== Segment start ==

(** A trap of the running task: refused when its registers break the policy,
    handled by the runtime otherwise. *)
Lemma trap_dispatched e k kr f task fs regs :
  running e k kr f task fs ->
  let g := ts_generation (task_slot (kr_runtime kr) task) in
  let root := frame_of fs Root in
  let out := makopa_task_trap_trampoline linkage probes RECOVERY_STACK_TOP regs k in
  if context_ok (context_from_trap regs task g root) task g root
  then exists kr1 o kr' k',
    kr_capture_trap task regs root g kr = (Ok tt, kr1) /\ kr_handle_trap task kr1 = (Ok o, kr') /\
    scheduling (kn_machine k') k' kr' f None /\ outcome_ok task o (kr_runtime kr') /\
    km_words (kn_machine k') = km_words (kn_machine k) /\ identities (kr_runtime kr') = identities (kr_runtime kr1) /\
    kr_kind kr' = kr_kind kr /\
    out = match o with
          | OutResume next | OutSwitch next => resume_scheduled_task next k'
          | OutExit exited => teardown_exited_task linkage probes exited k'
          end
  else exists k', out = kernel_failure "trap context capture" k' /\ kn_serial k' = kn_serial k.
Proof.
  intros Hu. cbv zeta. destruct (running_alive _ _ _ _ _ _ Hu) as (Ht & Hst & o & Ho & Hos & Hown & Hsp & _).
  destruct Hu as [Hs Hrun Hf Hcur Hact Hcr He]. pose proof Hs as [Hk Hi Hto Ha Hroom Hl Hap Hro Hse].
  pose proof Hown as (Hg & Hlive & _ & Hrt & _). cbn [ow_generation ow_generation_live ow_root set_state] in Hg, Hlive, Hrt.
  rewrite (proj1 (space_root linkage probes _ _ _ _ Hsp)) in Hrt.
  destruct (root_good linkage probes mb base _ _ _ _ _ Ha Hsp) as [Hz _].
  unfold makopa_task_trap_trampoline, makopa_task_trap_dispatch.
  change (set_cr3 (rs_root (km_recovery (kn_machine k))) (kn_machine k)) with (settle (kn_machine k)).
  cbn [kn_machine with_machine]. change (km_recovery (settle (kn_machine k))) with (km_recovery (kn_machine k)).
  rewrite (trap_boundary (kn_machine k) _ Ha). cbn [kn_current_task kn_task_runtime kn_task_owners kn_active_context with_machine].
  rewrite Hcur, Hk. cbn [expect]. unfold kr_running_task. rewrite Hrun, bool_decide_eq_true_2 by done. cbn [negb].
  rewrite Ho. cbn [expect]. rewrite Hos, bool_decide_eq_true_2, Hrt by done. cbn [negb expect].
  rewrite Hact. cbn [ac_present ac_task ac_task_root ac_recovery_root ac_recovery_stack ac_continuation].
  rewrite (at_recovery _ _ _ _ Ha : km_recovery (kn_machine k) = km_recovery mb), !Z.eqb_refl. cbn [negb orb].
  unfold recover. rewrite Hos, Hlive, bool_decide_eq_true_2 by done. cbn [negb orb is_err]. rewrite Hg.
  destruct (kr_capture kr task regs (frame_of fs Root) Hi Hrun Hz) as (kr1 & Hcap & Hi1 & Hr1 & Hrun1 & Hkind1).
  rewrite Hcap. cbn [is_err]. unfold kr_context, rt_context. rewrite slot_valid by done. cbn [ok mbind option_bind].
  rewrite Hr1, task_slot_upd. cbn [ts_context ts_set_context]. unfold context_ok.
  destruct (context_validate _ _ _ _ _) as [[]|err] eqn:Hc; cbn [is_ok ok expect]; [|by eexists].
  destruct (kr_trap kr1 task Hi1 Hrun1) as (out & kr' & Htrap & Hi' & Hout & Hid & Hkind'). rewrite Htrap. cbn [ok expect].
  exists kr1, out, kr'. set (k' := with_runtime (Some kr') _).
  assert (Hk' : forall k2, kn_machine k2 = settle (kn_machine k) -> kn_task_runtime k2 = Some kr' -> kn_task_owner k2 = kn_task_owner k' ->
    kn_task_owners k2 = kn_task_owners k' -> kn_descriptors k2 = kn_descriptors k' -> kn_processor k2 = kn_processor k' ->
    kn_serial k2 = kn_serial k' -> scheduling (kn_machine k2) k2 kr' f None).
  { intros k2 E1 E2 E3 E4 E5 E6 E7. rewrite E1.
    apply (trap_linked _ k k2 kr kr1 kr' f task fs o regs Hs Hf Ht Ho); try done; [by rewrite Hkind'|by rewrite E3]. }
  destruct out; [exists (with_active 0 ActiveContext_new k')|exists (with_active 0 ActiveContext_new k')|exists k'];
    (split_and!; [done|done|by apply Hk'|done|done|done|by rewrite Hkind'|done]).
Qed.

(** ** How the kernel may end *)

(** The address the isolation probe returns to. *)
Variable continuation_address : Z.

== Segment end ==

→ YOUR GOAL
In the listing above, find the line containing "E7. rewrite E1.", then reproduce it and each line after it through the end, exactly and with nothing added.

→ RESPONSE TO THE EXERCISE
  { intros k2 E1 E2 E3 E4 E5 E6 E7. rewrite E1.
    apply (trap_linked _ k k2 kr kr1 kr' f task fs o regs Hs Hf Ht Ho); try done; [by rewrite Hkind'|by rewrite E3]. }
  destruct out; [exists (with_active 0 ActiveContext_new k')|exists (with_active 0 ActiveContext_new k')|exists k'];
    (split_and!; [done|done|by apply Hk'|done|done|done|by rewrite Hkind'|done]).
Qed.

(** ** How the kernel may end *)

(** The address the isolation probe returns to. *)
Variable continuation_address : Z.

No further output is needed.